Corporate Crime · Public Health · Regulatory Capture
The Sugar Racket
The sugar industry paid Harvard to blame fat for heart disease in 1967. The funded researcher later wrote the federal dietary guidelines. Coca-Cola paid scientists to promote exercise over diet. 95% of the advisory committee still has industry ties. 40 million Americans have diabetes. No reparations. No charges.
Act I: Project 226
The Sugar Research Foundation paid Harvard researchers $50,000 to publish a literature review blaming dietary fat — not sugar — for heart disease. The payment was not disclosed. The paper ran in the New England Journal of Medicine in 1967 and shaped US nutrition policy for fifty years.
In 1964, a string of studies began linking high sucrose consumption to heart disease. For the Sugar Research Foundation (SRF) — the trade group for the US sugar industry, later renamed the Sugar Association — they were a commercial threat.
The industry's response, documented in 31 pages of internal correspondence uncovered by UCSF researcher Dr. Cristin Kearns from Harvard library boxes in 2016, was straightforward: commission a literature review that would shift the scientific conversation from sugar to dietary fat.
The SRF initiated Project 226 and paid Harvard University nutritionists D. Mark Hegsted and Fredrick Stare the equivalent of $50,000 in 2016 dollars. SRF set the review's objective, contributed the articles to be included, reviewed drafts, and approved the final product. The funding was not disclosed.
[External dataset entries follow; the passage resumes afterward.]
(* ===== verification/WrappedBalances.v ===== *)
(** * Wrapped balances: pallets/cyrux/src/compute/wrapped_balances.rs

    PHA is locked in the pallet's account and the same amount of W-PHA minted;
    W-PHA votes on referenda, free or staked in pools. *)
From stdpp Require Import prelude gmap list strings.
From Stdlib Require Import ZArith Lia.
From S2P Require Import Prelude Types Externals BalanceConvert Mq Computation BasePool.

Module WrappedBalances.
Import WrappedT BasePool.

Definition MAX_ITERRATIONS : Z := 100.

Section Pallet.
Context {cfg : Config} {F : FixedLib} {codec : Codec} {pal : Pallets}.

Definition emit (e : Event) : R unit := deposit_event (WrappedEv e).

(** ** Hooks of NFT transfers *)
Definition pre_check (collection_id : CollectionId) : R bool :=
  let* o := gets (fun s => BasePoolT.PoolCollections (base_pool s) !! collection_id) in
  match o with Some _ => mret false | None => mret true end.

Definition post_transfer (recipient : AccountId) (collection_id : CollectionId) : R bool :=
  let* o := gets (fun s => BasePoolT.PoolCollections (base_pool s) !! collection_id) in
  match o with
  | Some pid => expect_ok (merge_nft_for_staker collection_id recipient pid);;; mret tt
  | None => mret tt
  end;;;
  mret true.

(** ** Minting and burning *)

(** [remove_dust] *)
Definition remove_dust (who : AccountId) (dust : Balance) : R unit :=
  debug_assert (negb (dust =? 0));;;
  if negb (dust =? 0) then
    let* actual_removed := expect_ok (extc (asset_burn_from who dust)) in
    let* imbalance := extc (currency_slash computing_account_id dust) in
    extc (on_slashed imbalance);;;
    emit (DustRemoved who actual_removed)
  else mret tt.

Definition mint_into (target : AccountId) (amount : Balance) : R bool :=
  let* result := catch (extc (asset_mint_into target amount)) in
  match result with
  | inr TokenBelowMinimum =>
      let* value := gets (fun s => UnmintableDust (wrapped s)) in
      let* value := arith 128 (value + amount) in
      upd_wrapped (set_UnmintableDust value);;;
      mret false
  | inr e => fail e
  | inl _ => mret true
  end.

Definition burn_from (target : AccountId) (amount : Balance) : R unit :=
  extc (asset_burn_from target amount);;;
  mret tt.

Definition put_account (who : AccountId) (a : FinanceAccount) : R unit :=
  upd_wrapped (fun w => set_StakerAccounts (<[who := a]> (StakerAccounts w)) w).

Definition maybe_subscribe_to_pool (who : AccountId) (pid : Z) (cid : CollectionId) : R unit :=
  let* o := gets (fun s => StakerAccounts (wrapped s) !! who) in
  let account_status := default (mkFinanceAccount [] 0) o in
  put_account who
    (if bool_decide ((pid, cid) ∈ fa_invest_pools account_status) then account_status
     else set_fa_invest_pools (fa_invest_pools account_status ++ [(pid, cid)]) account_status).

(** ** The net value of a user *)
Definition get_net_value (who : AccountId) : R Balance :=
  let* free := gets (fun s => asset_balance who (ext s)) in
  let* o := gets (fun s => StakerAccounts (wrapped s) !! who) in
  match o with
  | None => mret free
  | Some account_status =>
      for_fold (fa_invest_pools account_status) free (fun total '(pid, cid) =>
        let* nfts := gets (fun s => owned_in_collection cid who (ext s)) in
        for_fold nfts total (fun total nftid =>
          let* property := expect_ok (get_nft_attr_guard cid nftid) in
          let* pool_proxy := pool_collection pid in
          let* pool_proxy := expect_some pool_proxy in
          let* price := share_price (basepool_of pool_proxy) in
          let* total := (match price with
                         | Some price =>
                             let* v := bmul (shares property) price in
                             arith 128 (total + v)
                         | None => mret total
                         end) in
          release cid nftid;;;
          mret total))
  end.

(** ** Votes *)
Definition vote_of (vote_id : Z) (user : AccountId) (w : Store) : option (Balance * Balance) :=
  VoteAccountMap w !! vote_id ≫= fun m => m !! user.

Definition voters (vote_id : Z) (w : Store) : gmap AccountId (Balance * Balance) :=
  default ∅ (VoteAccountMap w !! vote_id).

Definition votes_by (user : AccountId) (w : Store) : gset Z := default ∅ (AccountVoteMap w !! user).

Definition is_ongoing (vote_id : Z) : R bool := gets (fun s => referendum_ongoing vote_id (ext s)).

(** The closure of [accumulate_account_vote] *)
Definition tally_step (total : Balance * Balance) (x : AccountId * (Balance * Balance)) : R (Balance * Balance) :=
  let* total_aye := arith 128 (fst total + fst (snd x)) in
  let* total_nay := arith 128 (snd total + snd (snd x)) in
  mret (total_aye, total_nay).

(** The sums do not depend on the order of the iteration. *)
Definition accumulate_account_vote (vote_id : Z) : R (Balance * Balance) :=
  let* m := gets (fun s => voters vote_id (wrapped s)) in
  for_fold (map_to_list m) (0, 0) tally_step.

(** The closure of the loop of [update_user_locked] *)
Definition lock_step (user : AccountId) (max_lock vote_id : Z) : R Z :=
  let* v := gets (fun s => vote_of vote_id user (wrapped s)) in
  let* (aye, nay) := expect_some v in
  let* l := arith 128 (aye + nay) in
  mret (Z.max max_lock l).

Definition update_user_locked (user : AccountId) : R unit :=
  let* ids := gets (fun s => votes_by user (wrapped s)) in
  let* max_lock := for_fold (elements ids) 0 (lock_step user) in
  let* o := gets (fun s => StakerAccounts (wrapped s) !! user) in
  let* account_status := ok_or o (WrappedError StakerAccountNotFound) in
  put_account user (set_locked max_lock account_status).

(** ** Calls *)
Definition wrap (origin : Origin) (amount : Balance) : R unit :=
  transactional (
    let* user := ensure_signed origin in
    extc (currency_transfer user WrappedBalancesAccountId amount true);;;
    mint_into user amount;;;
    let* known := gets (fun s => bool_decide (is_Some (StakerAccounts (wrapped s) !! user))) in
    (if known then mret tt else put_account user (mkFinanceAccount [] 0));;;
    emit (Wrapped user amount)).

(** [StakerAccounts::get(&user).map_or(Zero::zero(), |status| status.locked)] *)
Definition locked_of (user : AccountId) (s : State) : Balance :=
  match StakerAccounts (wrapped s) !! user with Some a => locked a | None => 0 end.

Definition unwrap_all (origin : Origin) : R unit :=
  transactional (
    let* user := ensure_signed origin in
    let* active_stakes := get_net_value user in
    let* free_stakes := gets (fun s => asset_balance user (ext s)) in
    let* locked := gets (locked_of user) in
    let* rest := arith 128 (active_stakes - locked) in
    let withdraw_amount := Z.min rest free_stakes in
    extc (currency_transfer WrappedBalancesAccountId user withdraw_amount false);;;
    burn_from user withdraw_amount).

Definition unwrap (origin : Origin) (amount : Balance) : R unit :=
  transactional (
    let* user := ensure_signed origin in
    let* free_stakes := gets (fun s => asset_balance user (ext s)) in
    ensure (amount <=? free_stakes) (WrappedError UnwrapAmountExceedsAvaliableStake);;;
    let* active_stakes := get_net_value user in
    let* locked := gets (locked_of user) in
    let* total := arith 128 (amount + locked) in
    ensure (total <=? active_stakes) (WrappedError UnwrapAmountExceedsAvaliableStake);;;
    extc (currency_transfer WrappedBalancesAccountId user amount false);;;
    burn_from user amount;;;
    emit (Unwrapped user amount)).

Definition vote (origin : Origin) (aye_amount nay_amount : Balance) (vote_id : Z) : R unit :=
  transactional (
    let* user := ensure_signed origin in
    let* ongoing := is_ongoing vote_id in
    ensure ongoing (WrappedError ReferendumInvalid);;;
    let* active_stakes := get_net_value user in
    let* total := arith 128 (aye_amount + nay_amount) in
    ensure (active_stakes >=? total) (WrappedError VoteAmountLargerThanTotalStakes);;;
    upd_wrapped (fun w => set_VoteAccountMap
      (<[vote_id := <[user := (aye_amount, nay_amount)]> (voters vote_id w)]> (VoteAccountMap w)) w);;;
    upd_wrapped (fun w => set_AccountVoteMap (<[user := {[vote_id]} ∪ votes_by user w]> (AccountVoteMap w)) w);;;
    let* (aye, nay) := accumulate_account_vote vote_id in
    extc (democracy_vote WrappedBalancesAccountId vote_id aye nay);;;
    update_user_locked user;;;
    emit (Voted user vote_id aye_amount nay_amount)).

(** One step of the draining iterator and the body of the loop of [unlock] *)
Definition unlock_user (vote_id : Z) (user : AccountId) : R unit :=
  upd_wrapped (fun w => set_VoteAccountMap
    (<[vote_id := delete user (voters vote_id w)]> (VoteAccountMap w)) w);;;
  upd_wrapped (fun w => set_AccountVoteMap (<[user := votes_by user w ∖ {[vote_id]}]> (AccountVoteMap w)) w);;;
  expect_ok (update_user_locked user).

Definition unlock (origin : Origin) (vote_id max_iterations : Z) : R unit :=
  transactional (
    ensure_signed origin;;;
    let* ongoing := is_ongoing vote_id in
    ensure (negb ongoing) (WrappedError ReferendumOngoing);;;
    ensure ((max_iterations >? 0) && (max_iterations <=? MAX_ITERRATIONS)) (WrappedError IterationsIsNotVaild);;;
    let* users := gets (fun s => iter_order (fst <$> map_to_list (voters vote_id (wrapped s)))) in
    for_each (take (Z.to_nat max_iterations) users) (unlock_user vote_id)).

End Pallet.
End WrappedBalances.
The resulting review — published in the New England Journal of Medicine in 1967 — criticized studies linking sucrose to heart disease while ignoring limitations in studies implicating dietary fat. It concluded that blood cholesterol was the only significant dietary risk factor for coronary heart disease, effectively insulating sugar from scrutiny. Having two major reviews in the New England Journal of Medicine helped shift the entire field's emphasis away from sugar and onto fat.
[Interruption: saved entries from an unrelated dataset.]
(* ===== verification/Vault.v ===== *)
(** * Vaults: pallets/cyrux/src/compute/vault.rs

    A vault is a pool whose owner invests its W-PHA in stake pools.  The owner
    is paid in shares of the vault for the growth of its share price. *)
From stdpp Require Import prelude gmap list strings pretty.
From Stdlib Require Import ZArith Lia.
From S2P Require Import Prelude Types Externals BalanceConvert Mq Computation BasePool WrappedBalances.
From S2P Require Import StakePool.

Module Vault.
Import VaultT.

Section Pallet.
Context {cfg : Config} {F : FixedLib} {codec : Codec} {pal : Pallets} {notify : QueueNotifyConfig}.

Definition emit (e : Event) : R unit := deposit_event (VaultEv e).
Definition check (b : bool) (e : Error) : R unit := ensure b (VaultError e).
Definition put_vault (p : Z) (x : Types.Vault) : R unit := BasePool.put_pool p (VaultProxy x).

(** ** Owner shares *)
Definition do_gain_owner_share (vault_pid : Z) : R unit :=
  let* pool_info := BasePool.ensure_vault vault_pid in
  let bp := vt_basepool pool_info in
  let* price := BasePool.share_price bp in
  match price with
  | None => mret tt
  | Some price =>
      let* current_price := from_fixed price in
      let checkpoint := last_share_price_checkpoint pool_info in
      if checkpoint =? 0 then
        put_vault vault_pid (set_last_share_price_checkpoint current_price pool_info)
      else if current_price <=? checkpoint then mret tt
      else
        let* growth := arith 128 (current_price - checkpoint) in
        let delta_price := permill_mul (default 0 (commission pool_info)) growth in
        let* new_price := arith 128 (current_price - delta_price) in
        let* new_fixed := to_fixed new_price in
        let* sh := bdiv (total_value bp) new_fixed in
        let adjust_shares := default 0 (BasePool.checked_sub sh (total_shares bp)) in
        let* ts := arith 128 (total_shares bp + adjust_shares) in
        let* os := arith 128 (owner_shares pool_info + adjust_shares) in
        put_vault vault_pid (set_last_share_price_checkpoint new_price
          (set_owner_shares os (set_vt_basepool (set_total_shares ts bp) pool_info)));;;
        emit (OwnerSharesGained vault_pid adjust_shares new_price)
  end.

(** ** Calls *)
Definition create (origin : Origin) : R unit :=
  transactional (
    let* who := ensure_signed origin in
    let* p := BasePool.consume_new_pid in
    let* collection_id := BasePool.consume_new_cid in
    extc (create_collection basepool_pallet_id collection_id (bytes_of_string ("VAULT-" +:+ pretty p)));;;
    let account_id := generate_staker_account p who in
    put_vault p (mkVault (mkBasePool p who 0 0 [] [] collection_id account_id)
      InitialPriceCheckPoint None 0 []);;;
    upd_base_pool (fun b => BasePoolT.set_PoolCollections (<[collection_id := p]> (BasePoolT.PoolCollections b)) b);;;
    emit (PoolCreated who p collection_id account_id)).

Definition maybe_gain_owner_shares (origin : Origin) (vault_pid : Z) : R unit :=
  let* who := ensure_signed origin in
  let* pool_info := BasePool.ensure_vault vault_pid in
  check (bool_decide (who = owner (vt_basepool pool_info))) UnauthorizedPoolOwner;;;
  do_gain_owner_share vault_pid.

Definition set_payout_pref (origin : Origin) (p : Z) (payout_commission : option Z) : R unit :=
  let* who := ensure_signed origin in
  let* pool_info := BasePool.ensure_vault p in
  check (bool_decide (owner (vt_basepool pool_info) = who)) UnauthorizedPoolOwner;;;
  check (negb (bool_decide (commission pool_info = payout_commission))) CommissionNotChanged;;;
  maybe_gain_owner_shares origin p;;;
  let* pool_info := expect_ok (BasePool.ensure_vault p) in
  put_vault p (set_commission payout_commission pool_info);;;
  emit (VaultCommissionSet p (default 0 payout_commission)).

Definition claim_owner_shares (origin : Origin) (vault_pid : Z) (target : AccountId) (sh : Balance) : R unit :=
  let* who := ensure_signed origin in
  let* pool_info := BasePool.ensure_vault vault_pid in
  let bp := vt_basepool pool_info in
  check (bool_decide (who = owner bp)) UnauthorizedPoolOwner;;;
  check (owner_shares pool_info >=? sh) NoEnoughShareToClaim;;;
  check (sh >? 0) NoRewardToClaim;;;
  BasePool.mint_nft (cid bp) target sh vault_pid;;;
  BasePool.merge_nft_for_staker (cid bp) target (pid bp);;;
  let* os := arith 128 (owner_shares pool_info - sh) in
  WrappedBalances.maybe_subscribe_to_pool who vault_pid (cid bp);;;
  put_vault vault_pid (set_owner_shares os pool_info);;;
  emit (OwnerSharesClaimed vault_pid who sh).

Definition contribute (origin : Origin) (p : Z) (amount : Balance) : R unit :=
  transactional (
    let* who := ensure_signed origin in
    check (amount >=? MinContribution) InsufficientContribution;;;
    let* free := gets (fun s => asset_maybe_balance who (ext s)) in
    let* free := ok_or free (VaultError AssetAccountNotExist) in
    check (free >=? amount) InsufficientBalance;;;
    do_gain_owner_share p;;;
    let* pool_info := BasePool.ensure_vault p in
    let* (bp, sh) := BasePool.contribute (vt_basepool pool_info) who amount in
    let* bp := BasePool.try_process_withdraw_queue bp in
    put_vault p (set_vt_basepool bp pool_info);;;
    BasePool.merge_nft_for_staker (cid bp) who (pid bp);;;
    WrappedBalances.maybe_subscribe_to_pool who p (cid bp);;;
    emit (Contribution p who amount sh)).

Definition withdraw (origin : Origin) (p : Z) (sh : Balance) : R unit :=
  transactional (
    let* who := ensure_signed origin in
    do_gain_owner_share p;;;
    let* pool_info := BasePool.ensure_vault p in
    let bp := vt_basepool pool_info in
    let* maybe_nft_id := BasePool.merge_nft_for_staker (cid bp) who (pid bp) in
    let* nft_id := ok_or maybe_nft_id (VaultError NoNftToWithdraw) in
    let* nft := BasePool.get_nft_attr_guard (cid bp) nft_id in
    let* queued := StakePool.in_queue_shares bp who in
    let* enough := (if BasePool.is_nondust_balance sh then
                      let* total := arith 128 (shares nft + queued) in
                      mret (sh <=? total)
                    else mret false) in
    check enough NoEnoughShareToClaim;;;
    let* (bp, nft) := BasePool.try_withdraw bp nft who sh nft_id None in
    BasePool.save (cid bp) nft_id nft;;;
    BasePool.merge_nft_for_staker (cid bp) who (pid bp);;;
    put_vault p (set_vt_basepool bp pool_info)).

(** ** Forced withdrawal *)

(** The requests of the vault in the queue of a stake pool *)
Definition requests_of (vault stake_pool : BasePool) : list WithdrawInfo :=
  filter (fun x => user x = pool_account_id vault) (withdraw_queue stake_pool).

Definition releasing_stake (vault : Types.Vault) : R Balance :=
  for_fold (invest_pools vault) 0 (fun releasing p =>
    let* pool := BasePool.ensure_stake_pool p in
    let sp := sp_basepool pool in
    for_fold (requests_of (vt_basepool vault) sp) releasing (fun releasing w =>
      let* nft := BasePool.get_nft_attr_guard (cid sp) (wd_nft_id w) in
      let* price := BasePool.share_price sp in
      let* price := ok_or price (VaultError VaultBankrupt) in
      let* v := bmul (shares nft) price in
      let* releasing := arith 128 (releasing + v) in
      BasePool.release (cid sp) (wd_nft_id w);;;
      mret releasing)).

Definition shutdown_reason (vault : Types.Vault) : R (option ForceShutdownReason) :=
  let bp := vt_basepool vault in
  let* now := now_sec in
  let* overdue := match withdraw_queue bp with
                  | w :: _ =>
                      let* period := arith 64 (3 * GracePeriod) in
                      let* limit := arith 64 (start_time w + period) in
                      mret (limit <? now)
                  | [] => mret false
                  end in
  if overdue then mret (Some Waiting3xGracePeriod)
  else
    let* releasing := releasing_stake vault in
    let* expired := BasePool.has_expired_withdrawal bp now GracePeriod (Some VaultQueuePeriod) releasing in
    mret (if expired then Some NoEnoughReleasingStake else None).

(** Withdraws all that the vault has in the stake pool [p]; [false] if there is
    nothing. *)
Definition withdraw_from_pool (vault_pid : Z) (vault : Types.Vault) (p : Z) : R bool :=
  let vbp := vt_basepool vault in
  let* stake_pool := BasePool.ensure_stake_pool p in
  let sp := sp_basepool stake_pool in
  let* queued := for_fold (requests_of vbp sp) 0 (fun total w =>
    let* nft := expect_ok (BasePool.read_nft (cid sp) (wd_nft_id w)) in
    arith 128 (total + shares nft)) in
  let* maybe_nft := BasePool.merge_nft_for_staker (cid sp) (pool_account_id vbp) (pid sp) in
  let* (should_withdraw, total) :=
    match maybe_nft with
    | None => mret (false, queued)
    | Some nft_id =>
        let* property := expect_ok (BasePool.get_nft_attr_guard (cid sp) nft_id) in
        if negb (BasePool.is_nondust_balance (shares property)) then
          catch (BasePool.burn_nft basepool_pallet_id (cid sp) nft_id);;;
          BasePool.release (cid sp) nft_id;;;
          mret (false, queued)
        else
          let* total := arith 128 (queued + shares property) in
          BasePool.release (cid sp) nft_id;;;
          mret (BasePool.is_nondust_balance total, total)
    end in
  if negb should_withdraw then mret false
  else
    StakePool.withdraw (Signed (owner vbp)) (pid sp) total (Some vault_pid);;;
    mret true.

Definition check_and_maybe_force_withdraw (origin : Origin) (vault_pid : Z) : R unit :=
  transactional (
    ensure_signed origin;;;
    let* vault := BasePool.ensure_vault vault_pid in
    let* bp := BasePool.try_process_withdraw_queue (vt_basepool vault) in
    let vault := set_vt_basepool bp vault in
    (match withdraw_queue bp with
     | [] => modify (fun s => set_vault_locks (vault_locks s ∖ {[vault_pid]}) s)
     | _ => mret tt
     end);;;
    put_vault vault_pid vault;;;
    let* is_locked := gets (fun s => bool_decide (vault_pid ∈ vault_locks s)) in
    if (is_locked : bool) then mret tt
    else
      let* reason := shutdown_reason vault in
      match reason with
      | None => mret tt
      | Some reason =>
          let* to_remove := for_fold (invest_pools vault) [] (fun to_remove p =>
            let* withdrawn := withdraw_from_pool vault_pid vault p in
            mret (if (withdrawn : bool) then to_remove else to_remove ++ [p])) in
          (match to_remove with
           | [] => mret tt
           | _ => put_vault vault_pid
                    (set_invest_pools (filter (fun p => ~ p ∈ to_remove) (invest_pools vault)) vault)
           end);;;
          modify (fun s => set_vault_locks ({[vault_pid]} ∪ vault_locks s) s);;;
          emit (ForceShutdown vault_pid reason)
      end).

End Pallet.
End Vault.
Hegsted later became head of nutrition at the US Department of Agriculture and, in 1977, helped author the Dietary Goals for the United States — the first official federal nutrition guidelines. The same scientist the sugar industry paid in 1965 was writing national dietary policy twelve years later.
Dr. Kearns's findings were published in JAMA Internal Medicine in September 2016. The journal's editor called the industry documents "a chilling record of corporate manipulation of science." By then, the corrupted science had been in place for fifty years.
Primary source: JAMA Internal Medicine — Kearns, Schmidt, Glantz (2016)
Act II: The Guidelines Captured
The 1977 US dietary guidelines made low-fat eating official policy — with the sugar industry's fingerprints on the drafting process. Food companies replaced dietary fat with refined sugar and marketed the result as heart-healthy. Obesity rates more than doubled over the next two decades.
In January 1977, Senator George McGovern's Select Committee on Nutrition published the first federal dietary guidelines for Americans. The recommendations emphasized reducing dietary fat — particularly saturated fat — as the primary intervention against heart disease. Reducing sugar was a secondary concern, addressed in softer language.
The framing reflected two decades of industry-shaped science. D. Mark Hegsted, whose 1967 Harvard review had been funded by the Sugar Research Foundation without disclosure, was a USDA nutrition official involved in translating the committee's work into federal guidance. The academic ecosystem around fat-as-villain — built in part with sugar industry money — provided the committee's scientific baseline.
When the committee's original language included stronger recommendations to reduce sugar, the sugar lobby applied sustained pressure. The final 1977 guidelines softened the sugar language. The anti-fat emphasis remained.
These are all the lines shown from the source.